About this task: For the records below, output each line exactly as it appears, from the first through the line with "endpoint_for role = FAMILY →".

Stored data entries:
__________________________________________________
Lemma drone_queue_Ok d q : drone_queue d = Ok q →
  ∃ s, drone_command_subscription d = Ok s ∧ conforms IDENTIFIER d = true ∧
    q = application_queue (join "/" [QUEUE_NAME_ROOT; "fleet-simulator"; "drone.command"; d]) "fleet-simulator" [s].
Proof.
  unfold drone_queue, drone_queue_name. intros (n&Hn&Hq)%bind_Ok. apply bind_Ok in Hn as (v&Hv&[= <-]).
  apply map_err_Ok in Hv. unfold validated_level in Hv. change (rule_for DRONE_PARAMETER) with IDENTIFIER in Hv.
  destruct (conforms IDENTIFIER d) eqn:Hc; [|done]. injection Hv as <-.
  apply bind_Ok in Hq as (s&Hs%map_err_Ok&[= <-]). eauto.
Qed.

Lemma family_queues_Ok role :
  endpoint_for role = FAMILY →
  family_queues role = Ok ((λ f, application_queue (role_queue_name role f) (principal_value role) [subscription_for f])
                             <$> filter (λ f, f ∈ guaranteed_grants role) FAMILIES).
Proof. by destruct role. Qed.

Lemma queues_for_owner role drones qs q : queues_for role drones = Ok qs → q ∈ qs → owner q = principal_value role.
Proof.
  unfold queues_for. destruct (endpoint_for role) eqn:He; intros Hqs Hq.
  - rewrite family_queues_Ok in Hqs by done. injection Hqs as <-. by apply list_elem_of_fmap in Hq as (f&->&_).
  - injection Hqs as <-. destruct role; try done. revert q Hq. apply Forall_forall.
    by repeat (apply Forall_cons; split; [done|]); apply Forall_nil.
  - destruct role; try done. apply map_ok_Forall2 in Hqs. apply list_elem_of_lookup in Hq as [i Hi].
    destruct (Forall2_lookup_r _ _ _ _ _ Hqs Hi) as (d&_&Hd). by apply drone_queue_Ok in Hd as (?&?&?&->).
  - injection Hqs as <-. by apply not_elem_of_nil in Hq.
  - injection Hqs as <-. by apply not_elem_of_nil in Hq.
Qed.

Lemma filter_all {A} (P : A → Prop) `{!∀ a, Decision (P a)} (l : list A) : (∀ a, a ∈ l → P a) → filter P l = l.
Proof.
  induction l as [|a l IH]; intros Hall; [done|]. rewrite filter_cons_True by (apply Hall; left).
  f_equal. apply IH. intros. apply Hall. by right.
Qed.

Lemma filter_none {A} (P : A → Prop) `{!∀ a, Decision (P a)} (l : list A) : (∀ a, a ∈ l → ¬ P a) → filter P l = [].
Proof.
  induction l as [|a l IH]; intros Hall; [done|]. rewrite filter_cons_False by (apply Hall; left).
  apply IH. intros. apply Hall. by right.
Qed.

Lemma concat_owned drones role rs ls :
  NoDup rs → Forall2 (λ r l, queues_for r drones = Ok l) rs ls →
  (role ∉ rs → filter (λ q, owner q = principal_value role) (concat ls) = []) ∧
  (role ∈ rs → queues_for role drones = Ok (filter (λ q, owner q = principal_value role) (concat ls))).
Proof.
  intros Hnd Hls. induction Hls as [|r l rs ls Hl Hls IH]; [by split; [|intros ?%not_elem_of_nil]|].
  apply NoDup_cons in Hnd as [Hr Hnd]. destruct (IH Hnd) as [IH1 IH2]. cbn [concat]. rewrite filter_app.
  pose proof (λ q, queues_for_owner r drones l q Hl) as Ho. split.
  - intros [Hne Hni]%not_elem_of_cons. rewrite IH1, app_nil_r by done. apply filter_none.
    intros q ->%Ho Hv. by apply Hne, principal_value_inj.
  - intros [->|Hin]%elem_of_cons.
    + rewrite IH1, app_nil_r by done. by rewrite filter_all.
    + rewrite filter_none; [by apply IH2|]. intros q ->%Ho ->%principal_value_inj. done.
Qed.

(** Of the whole set, a role's queues are those it owns. *)
Lemma owned_queues drones qs role :
  desired_queues drones = Ok qs →
  queues_for role drones = Ok (filter (λ q, owner q = principal_value role) qs).
Proof.
  unfold desired_queues, primary_queues. intros (ps&(ls&Hls&[= <-])%bind_Ok&[= <-])%bind_Ok.
  apply map_ok_Forall2 in Hls.
  rewrite !filter_cons_False by by destruct role.
  assert (Hdm : ∀ l, filter (λ q, owner q = principal_value role) (l ≫= with_dead_message) =
                     filter (λ q, owner q = principal_value role) l).
  { induction l as [|q l IH]; [done|]. cbn [mbind list_bind with_dead_message app].
    rewrite filter_cons_False by (by destruct role). rewrite !filter_cons. by rewrite IH. }
  rewrite Hdm. apply (concat_owned drones role PRINCIPALS ls); [by_tables|done|].
  change PRINCIPALS with (enum Principal). apply elem_of_enum.
Qed.

(** ** Each topic reaches each listener once *)

Section distribution.
Context `{SubscriptionMatching} (t : Topic) (text : string) (Hbuilt : format_topic t = Ok text).

Lemma attracts_one n o s : attracts text (application_queue n o [s]) ↔ covers s text = true.
Proof. unfold attracts. cbn. rewrite Exists_cons, Exists_nil. naive_solver. Qed.

Lemma attracts_family n o f : delivery_for f = GUARANTEED →
  attracts text (application_queue n o [subscription_for f]) ↔ f = family t.
Proof.
  intros Hf. rewrite attracts_one, (subscription_covers t text Hbuilt). split; [by intros [-> _]|].
  intros ->. split; [done|]. by destruct (family t).
Qed.

(** One queue per family: exactly the topic's own, if the role has it. *)
Lemma families_once (name_of : Family → string) o fs :
  NoDup fs → Forall (λ f, delivery_for f = GUARANTEED) fs →
  length (filter (attracts text) ((λ f, application_queue (name_of f) o [subscription_for f]) <$> fs)) =
    if decide (family t ∈ fs) then 1%nat else 0%nat.
Proof.
  intros Hnd Hg. rewrite filter_fmap_length. apply filter_one; [done|]. intros f Hf.
  apply attracts_family. by eapply Forall_forall in Hg.
Qed.

Lemma drones_once drones qs :
  NoDup drones → drone_queues drones = Ok qs →
  length (filter (attracts text) qs) =
    if bool_decide (family t = DRONE_COMMAND) &&
       existsb (λ d, bool_decide (dict_get (parameters t) DRONE_PARAMETER = Some d)) drones then 1%nat else 0%nat.
Proof.
  intros Hnd Hqs%map_ok_Forall2.
  assert (Hq : ∀ d q, drone_queue d = Ok q →
    attracts text q ↔ family t = DRONE_COMMAND ∧ dict_get (parameters t) DRONE_PARAMETER = Some d).
  { intros d q (s&Hs&_&->)%drone_queue_Ok. rewrite attracts_one. by apply (drone_command_covers t text Hbuilt). }
  induction Hqs as [|d q drones qs Hd Hqs IH]; [by rewrite andb_false_r|].
  apply NoDup_cons in Hnd as [Hni Hnd]. specialize (IH Hnd). rewrite filter_cons. cbn [existsb].
  destruct (decide (attracts text q)) as [Ha|Ha].
  - rewrite length_cons, IH. apply (Hq d) in Ha as [-> Hp]; [|done]. rewrite Hp, (bool_decide_eq_true_2 (Some d = Some d)) by done.
    cbn. assert (Hno : existsb (λ e, bool_decide (Some d = Some e)) drones = false).
    { apply not_true_iff_false. intros (e&He&Hde)%existsb_exists. apply bool_decide_eq_true in Hde as [= <-].
      by apply Hni, list_elem_of_In. }
    by rewrite Hno.
  - rewrite IH. apply (not_iff_compat (Hq d q Hd)) in Ha. case_bool_decide as Hf; cbn; [|done].
    by rewrite bool_decide_eq_false_2 by naive_solver.
Qed.

Lemma recorder_once :
  length (filter (attracts text) recorder_queues) =
    if may_use RECORDER SUBSCRIBE (family t) && bool_decide (delivery_for (family t) = GUARANTEED) &&
       (negb (bool_decide (family t = DRONE_EVENT)) ||
        bool_decide (dict_get (parameters t) "eventType" ∈ [Some CONNECTIVITY_EVENT_TYPE; Some SALIENT_EVENT_TYPE]))
    then 1%nat else 0%nat.
Proof.
  assert (Hlife : attracts text recorder_lifecycle_queue ↔
    family t = DRONE_EVENT ∧ dict_get (parameters t) "eventType" = Some CONNECTIVITY_EVENT_TYPE ∨
    family t = MISSION_EVENT ∨ family t = SECTOR_EVENT).
  { unfold attracts, recorder_lifecycle_queue, LIFECYCLE_FAMILIES. cbn -[covers connectivity_subscription subscription_for].
    change (bool_decide (DRONE_EVENT = DRONE_EVENT)) with true.
    change (bool_decide (MISSION_EVENT = DRONE_EVENT)) with false.
    change (bool_decide (SECTOR_EVENT = DRONE_EVENT)) with false.
    rewrite !Exists_cons, Exists_nil, !(subscription_covers t text Hbuilt).
    unfold connectivity_subscription. rewrite (event_covers t text Hbuilt) by left. naive_solver. }
  assert (Hsal : ∀ n o, attracts text (application_queue n o [salient_subscription]) ↔
    family t = DRONE_EVENT ∧ dict_get (parameters t) "eventType" = Some SALIENT_EVENT_TYPE).
  { intros n o. rewrite attracts_one. apply (event_covers t text Hbuilt). right. left. }
  unfold recorder_queues. rewrite filter_cons, filter_cons.
  set (fs := filter _ FAMILIES). assert (Hnd : NoDup fs) by by_tables.
  assert (Hg : Forall (λ f, delivery_for f = GUARANTEED) fs) by by_tables.
  pose proof (families_once (role_queue_name RECORDER) (principal_value RECORDER) fs Hnd Hg) as Hrest.
  destruct (decide (family t = DRONE_EVENT)) as [Hde|Hde].
  - rewrite Hde in *. rewrite (decide_False (P := DRONE_EVENT ∈ fs)) in Hrest by by_tables.
    set (e := dict_get (parameters t) "eventType") in *. change (_ && _ && _) with
      (bool_decide (e ∈ [Some CONNECTIVITY_EVENT_TYPE; Some SALIENT_EVENT_TYPE])).
    destruct (decide (e = Some CONNECTIVITY_EVENT_TYPE)) as [->|Hc].
    { rewrite decide_True by (apply Hlife; by left). rewrite decide_False by (by rewrite Hsal; intros []).
      by rewrite length_cons, Hrest. }
    rewrite decide_False by (rewrite Hlife; naive_solver).
    destruct (decide (e = Some SALIENT_EVENT_TYPE)) as [->|Hs].
    { rewrite decide_True by by apply Hsal. by rewrite length_cons, Hrest. }
    rewrite decide_False by (rewrite Hsal; naive_solver). rewrite Hrest, bool_decide_eq_false_2; [done|].
    rewrite !elem_of_cons, elem_of_nil. naive_solver.
  - rewrite (decide_False (P := attracts text (application_queue _ _ [salient_subscription])))
      by (rewrite Hsal; naive_solver). rewrite (bool_decide_eq_false_2 _ Hde). cbn [negb orb]. rewrite andb_true_r.
    destruct (decide (family t = MISSION_EVENT ∨ family t = SECTOR_EVENT)) as [Hm|Hm].
    + rewrite decide_True by (apply Hlife; by right). rewrite length_cons, Hrest.
      destruct Hm as [-> | ->]; by vm_compute.
    + rewrite decide_False by (rewrite Hlife; naive_solver). rewrite Hrest. revert Hde Hm. clear.
      destruct (family t); try (by vm_compute); naive_solver.
Qed.
End distribution.

(** In the provisioned set, a role whose grants cover the topic's family owns exactly one queue
    that attracts it, whether its queues are one per family, the recorder's split of drone events
    or one per drone; and a role without that grant, or whose family is not guaranteed, owns none. *)
Lemma queues_once `{SubscriptionMatching} drones qs t text role :
  NoDup drones → desired_queues drones = Ok qs → format_topic t = Ok text →
  length (filter (λ q, owner q = principal_value role ∧ attracts text q) qs) =
    if hears drones role t then 1%nat else 0%nat.
Proof.
  intros Hnd Hqs Ht. pose proof (owned_queues drones qs role Hqs) as Hown.
  assert (Hf : filter (λ q, owner q = principal_value role ∧ attracts text q) qs =
               filter (attracts text) (filter (λ q, owner q = principal_value role) qs)).
  { rewrite list_filter_filter. apply list_filter_iff. naive_solver. }
  rewrite Hf. clear Hf. set (own := filter _ qs) in *. unfold hears, queues_for in *.
  destruct (endpoint_for role) eqn:He.
  - rewrite family_queues_Ok in Hown by done. injection Hown as <-.
    rewrite (families_once t text Ht) by (done || (destruct role; by_tables)).
    rewrite andb_true_r. destruct role; try done; destruct (family t); by vm_compute.
  - injection Hown as <-. destruct role; try done. by apply (recorder_once t text Ht).
  - destruct role; try done. rewrite (drones_once t text Ht drones) by done.
    case_bool_decide as Hc; [by rewrite Hc|]. destruct (family t); done.
  - injection Hown as <-. by rewrite andb_false_r.
  - injection Hown as <-. by rewrite andb_false_r.
Qed.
__________________________________________________
Exercise response:
Lemma drone_queue_Ok d q : drone_queue d = Ok q →
  ∃ s, drone_command_subscription d = Ok s ∧ conforms IDENTIFIER d = true ∧
    q = application_queue (join "/" [QUEUE_NAME_ROOT; "fleet-simulator"; "drone.command"; d]) "fleet-simulator" [s].
Proof.
  unfold drone_queue, drone_queue_name. intros (n&Hn&Hq)%bind_Ok. apply bind_Ok in Hn as (v&Hv&[= <-]).
  apply map_err_Ok in Hv. unfold validated_level in Hv. change (rule_for DRONE_PARAMETER) with IDENTIFIER in Hv.
  destruct (conforms IDENTIFIER d) eqn:Hc; [|done]. injection Hv as <-.
  apply bind_Ok in Hq as (s&Hs%map_err_Ok&[= <-]). eauto.
Qed.

Lemma family_queues_Ok role :
  endpoint_for role = FAMILY →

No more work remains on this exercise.